TASK INSTRUCTIONS
Out of the data below, copy every line with the string "table".

STUDY MATERIAL
(* ===== verification/Client.v ===== *)
(** * The load generator ([src/user/client.c])

    Options and lists, setting throttling up and tearing it down, the loop
    that starts the worker threads, what a worker counts, and the totals.  What
    the environment decides is an argument: which allocations and thread
    creations fail, the readings of the clock, the results of the workers'
    system calls and whether they ever return, whether [main]'s own [getuid] and
    [getpid] (both among the default syscalls to hook) return, what is read from
    [/proc/SYSTHROT].  [main] waits for its workers: a call that never returns
    makes it wait for ever, which is an ending of its own.  The other system
    calls of [main] ([open], [ioctl], [nanosleep], [write]) are taken to return.
    Of what is printed the results and the dump of the statistics are modelled. *)

From stdpp Require Import prelude gmap list strings.
From S2P Require Import Prelude Store Device Log UserLib.

Definition DEFAULT_THREADS : Z := 16.
Definition DEFAULT_DURATION : Z := 5.
Definition DEFAULT_KILL_AFTER : Z := 0.
Definition MAX_SYSCALLS : nat := 16.
Definition MAX_PROGRAMS : nat := 8.

Definition default_syscalls : list (list Z) :=
  str <$> ["__x64_sys_getpid"; "__x64_sys_getuid"; "__x64_sys_getppid";
           "__x64_sys_getgid"; "__x64_sys_geteuid"; "__x64_sys_gettid"].
Definition default_programs : list (list Z) := str <$> ["st_load_gen1"; "st_load_gen2"; "st_load_gen3"].

(** ** [split_list] *)

(** [strchr(p, ',')] as an index. *)
Fixpoint find_comma (p : list Z) : option nat :=
  match p with
  | [] => None
  | c :: p => if c =? 44 then Some 0%nat else S <$> find_comma p
  end.

(** [alloc]: the outcomes of [strndup] and [strdup] (an empty list: success).
    [room] is [max - n]; a copy that failed is [None], a NULL pointer. *)
Fixpoint split_loop (room : nat) (p : list Z) (alloc : list bool) (out : list (option (list Z)))
    : Z * list (option (list Z)) :=
  match p, room with
  | [], _ | _, O => (Z.of_nat (length out), out)
  | _, S room =>
      match find_comma p with
      | Some i =>
          if negb (default true (head alloc)) then (-1, out)
          else split_loop room (drop (S i) p) (tail alloc) (out ++ [Some (take i p)])
      | None =>
          let buf := if default true (head alloc) then Some p else None in
          (Z.of_nat (S (length out)), out ++ [buf])
      end
  end.

(** The list (NULL when the option was not given) into at most [max] names. *)
Definition split_list (l : option (list Z)) (max : nat) (alloc : list bool) : Z * list (option (list Z)) :=
  match l with
  | None | Some [] => (0, [])
  | Some p => split_loop max p alloc []
  end.

(** ** Options *)

Record options := Options {
  o_threads : Z; o_duration : Z; o_kill_after : Z;
  o_setup : bool; o_teardown : bool;
  o_syscalls : option (list Z); o_programs : option (list Z);
}.

Definition options0 : options :=
  Options DEFAULT_THREADS DEFAULT_DURATION DEFAULT_KILL_AFTER false false None None.

(** The loop over [argv]; [None]: the usage is printed and the program fails. *)
Fixpoint parse (args : list (list Z)) (o : options) : option options :=
  match args with
  | [] => Some o
  | a :: rest =>
      let flag :=
        if bool_decide (a = str "--setup") then
          parse rest (Options (o_threads o) (o_duration o) (o_kill_after o) true (o_teardown o) (o_syscalls o) (o_programs o))
        else if bool_decide (a = str "--teardown") then
          parse rest (Options (o_threads o) (o_duration o) (o_kill_after o) (o_setup o) true (o_syscalls o) (o_programs o))
        else None in
      match rest with
      | [] => flag
      | v :: rest' =>
          if bool_decide (a = str "-t") then
            parse rest' (Options (atoi v) (o_duration o) (o_kill_after o) (o_setup o) (o_teardown o) (o_syscalls o) (o_programs o))
          else if bool_decide (a = str "-d") then
            parse rest' (Options (o_threads o) (atoi v) (o_kill_after o) (o_setup o) (o_teardown o) (o_syscalls o) (o_programs o))
          else if bool_decide (a = str "-k") then
            parse rest' (Options (o_threads o) (o_duration o) (atoi v) (o_setup o) (o_teardown o) (o_syscalls o) (o_programs o))
          else if bool_decide (a = str "-s") then
            parse rest' (Options (o_threads o) (o_duration o) (o_kill_after o) (o_setup o) (o_teardown o) (Some v) (o_programs o))
          else if bool_decide (a = str "-p") then
            parse rest' (Options (o_threads o) (o_duration o) (o_kill_after o) (o_setup o) (o_teardown o) (o_syscalls o) (Some v))
          else flag
      end
  end.

(** [argv] after the program's name. *)
Definition parse_options (args : list (list Z)) : option options :=
  match args with
  | [] => None
  | _ =>
      o ← parse args options0;
      if (o_threads o <=? 0) || (o_duration o <=? 0) || (o_kill_after o <? 0) then None else Some o
  end.

(** What the run works with. *)
Record config := Config {
  c_threads : Z; c_duration : Z; c_kill_after : Z;
  c_setup : bool; c_teardown : bool;
  c_syscalls : list (list Z); c_programs : list (list Z); c_nr : list Z;
}.

(** The names to use: those given, or the defaults; [None] when the list could
    not be copied. *)
Definition names_of (l : option (list Z)) (max : nat) (alloc : list bool) (defaults : list (list Z))
    : option (list (option (list Z))) :=
  let (n, out) := split_list l max alloc in
  if n <? 0 then None else if n =? 0 then Some (Some <$> defaults) else Some out.

Section client.
Context (table : list (option (list Z))).

(** The numbers of the syscalls; [None]: one is not found.  [Some None] is
    [strcmp] of a NULL name. *)
Fixpoint nr_of (syscalls : list (option (list Z))) : option (option (list Z)) :=
  match syscalls with
  | [] => Some (Some [])
  | None :: _ => Some None
  | Some s :: l =>
      let n := find_syscall_id table s in
      if n <? 0 then None else ns ← nr_of l; Some (option_map (cons n) ns)
  end.

(** [main] up to the setup; [None]: it has failed, [Some None]: undefined
    behaviour (a name that could not be copied is used). *)
Definition configure (args : list (list Z)) (alloc_s alloc_p : list bool) : option (option config) :=
  o ← parse_options args;
  ss ← names_of (o_syscalls o) MAX_SYSCALLS alloc_s default_syscalls;
  ps ← names_of (o_programs o) MAX_PROGRAMS alloc_p default_programs;
  nr ← nr_of ss;
  Some (nr ← nr; ss ← mapM id ss; ps ← mapM id ps;
        Some (Config (o_threads o) (o_duration o) (o_kill_after o) (o_setup o) (o_teardown o) ss ps nr)).

(** ** [setup_throttle] and [teardown_throttle] *)

Context {W : Type} `{SysCalls W} (arg_addr : Z) (getuid : Z).

Definition get_errno : U W Z := fun s => Some (errno s, s).

Definition is_already_done (e : Z) : bool := (e =? EEXIST) || (e =? EALREADY) || (e =? EINVAL).

(** [if (m != 0 && !tolerated(errno)) return -1; ... k] *)
Definition must (m : U W Z) (tolerated : Z -> bool) (k : U W Z) : U W Z :=
  r ← m;
  e ← get_errno;
  if negb (r =? 0) && negb (tolerated e) then mret (-1) else k.

Fixpoint must_all (f : list Z -> U W Z) (tolerated : Z -> bool) (l : list (list Z)) (k : U W Z) : U W Z :=
  match l with
  | [] => k
  | x :: l => must (f x) tolerated (must_all f tolerated l k)
  end.

Definition setup_throttle (progs syscalls : list (list Z)) : U W Z :=
  must (register_user arg_addr getuid) (fun e => e =? EEXIST)
    (must_all (register_program arg_addr) (fun e => e =? EEXIST) progs
      (must_all (register_syscall table arg_addr) (fun e => e =? EEXIST) syscalls
        (must turn_on_monitor (fun e => e =? EALREADY) (mret 0)))).

Definition teardown_throttle (progs syscalls : list (list Z)) : U W Z :=
  must turn_off_monitor (fun e => e =? EALREADY)
    (must_all (deregister_syscall table arg_addr) (fun e => e =? EEXIST) syscalls
      (must_all (deregister_program arg_addr) is_already_done progs
        (must (deregister_user arg_addr getuid) is_already_done (mret 0)))).
End client.

(** ** The workers *)

Record worker_arg := Worker { syscall_nr : Z; comm : list Z; ok : Z; eagain : Z }.

(** [threads * duration] as an [int]; [None] when it overflows. *)
Definition nslots (c : config) : option nat :=
  if c_threads c * c_duration c <? 2 ^ 31 then Some (Z.to_nat (c_threads c * c_duration c)) else None.

Definition slot_of (c : config) (i : nat) : worker_arg :=
  Worker (nth (i mod length (c_nr c)) (c_nr c) 0) (nth (i mod length (c_programs c)) (c_programs c) []) 0 0.

Definition init_args (c : config) (n : nat) : list worker_arg := slot_of c <$> seq 0 n.

(** [raw] is what the system call leaves in [rax]; [syscall()] turns an error
    into -1, and the result is cut to an [int]. *)
Definition worker_job (raw : Z) (a : worker_arg) : worker_arg :=
  let r := s32 (if (- 4095 <=? raw) && (raw <? 0) then -1 else raw) in
  if r =? - EAGAIN then Worker (syscall_nr a) (comm a) (ok a) (eagain a + 1)
  else Worker (syscall_nr a) (comm a) (ok a + 1) (eagain a).

(** The workers' updates in the order in which they happen. *)
Definition run_workers (raw : nat -> Z) (order : list nat) (args : list worker_arg) : list worker_arg :=
  foldl (fun args i => alter (worker_job (raw i)) i args) args order.

(** ** The loop of [main] *)

(** [now_ms] of a [timespec]. *)
Definition now_ms (ts : Z * Z) : Z := ts.1 * 1000 + ts.2 / 1000000.

Record loop := Loop { next_spawn : Z; spawned : nat; killed : bool }.

Inductive turn := Break | Again (s : loop) | CreateFailed (at_ : nat).

Section loop.
Context (c : config) (slots : nat) (create_ok : nat -> bool).

(** [for (j = 0; j < threads && spawned < nslots; j++, spawned++)] *)
Fixpoint spawn (j : nat) (s : nat) : nat + nat :=
  match j with
  | O => inl s
  | S j => if (s <? slots)%nat then (if create_ok s then spawn j (S s) else inr s) else inl s
  end.

Definition iteration (start now : Z) (s : loop) : turn :=
  let end_ := start + c_duration c * 1000 in
  let kill_at := if 0 <? c_kill_after c then start + c_kill_after c * 1000 else -1 in
  if (end_ <=? now) && ((c_kill_after c <=? 0) || killed s) then Break
  else
    let r :=
      if (now <? end_) && (next_spawn s <=? now) then
        match spawn (Z.to_nat (c_threads c)) (spawned s) with
        | inl n => inl (Loop (next_spawn s + 1000) n (killed s))
        | inr n => inr n
        end
      else inl s in
    match r with
    | inr n => CreateFailed n
    | inl s =>
        Again (if negb (killed s) && (0 <? kill_at) && (kill_at <=? now)
               then Loop (next_spawn s) (spawned s) true else s)
    end.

ANSWER BOX
Context (table : list (option (list Z))).
      let n := find_syscall_id table s in
      (must_all (register_syscall table arg_addr) (fun e => e =? EEXIST) syscalls
    (must_all (deregister_syscall table arg_addr) (fun e => e =? EEXIST) syscalls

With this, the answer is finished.